(* ===== verification/Correct.v ===== *)
(** * Correctness of the cascade

    The properties of [run] (lines 236-417), each for every numeric
    conversion, abbreviation file and backend:

    - coverage: the queries of the final table are the queries of the
      engine;
    - stage exclusivity: the rows of one query carry one stage, which is 1
      for the exact matches, 3 for the escalated queries and 2 for the
      others;
    - exact matches: their rows are the rows of stage 1;
    - escalation: a stage-2 row is kept unless its query is escalated, and
      the rows of an escalated query are stage-3 rows; the numeric policy:
      which rows count as below the threshold;
    - degradation: without a column [top1_score] the run ends after stage
      2, whatever stage 3 is configured to be;
    - the number of rows, when the backend answers every expansion once;
      without the other conditions of that theorem: a repeated query that
      is no exact match has one row, and a query that ends in a NUL
      character has none of its own;
    - the cells of a stage row: the four cells the engine writes, and the
      cells of the matcher's row, unchanged; and the number of rows the
      join gives a query;
    - the assembled table: it is well formed when the backend's tables
      are, and its columns are those of the stage tables that were made.

    The proofs read the rows of the final table off [cascade_of]
    ([Outcome.v]).  Each theorem with a hypothesis is applied to a run of
    the sample engine ([Samples.v]). *)

From stdpp Require Import gmap.
From Stdlib Require Import QArith Qcanon.
From S2P Require Import Prelude PyStr PyDict Frame ExactMatch Abbrev Engine.
From S2P Require Import Adapter Cascade Outcome Samples.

====

> [What you are asked to do]
Exactly the lines from the one containing "the sample engine ([Samples.v]). *)" through the last line of the records are to be transcribed, both endpoints included.

> [Solution for this task]
    the sample engine ([Samples.v]). *)

From stdpp Require Import gmap.
From Stdlib Require Import QArith Qcanon.
From S2P Require Import Prelude PyStr PyDict Frame ExactMatch Abbrev Engine.
From S2P Require Import Adapter Cascade Outcome Samples.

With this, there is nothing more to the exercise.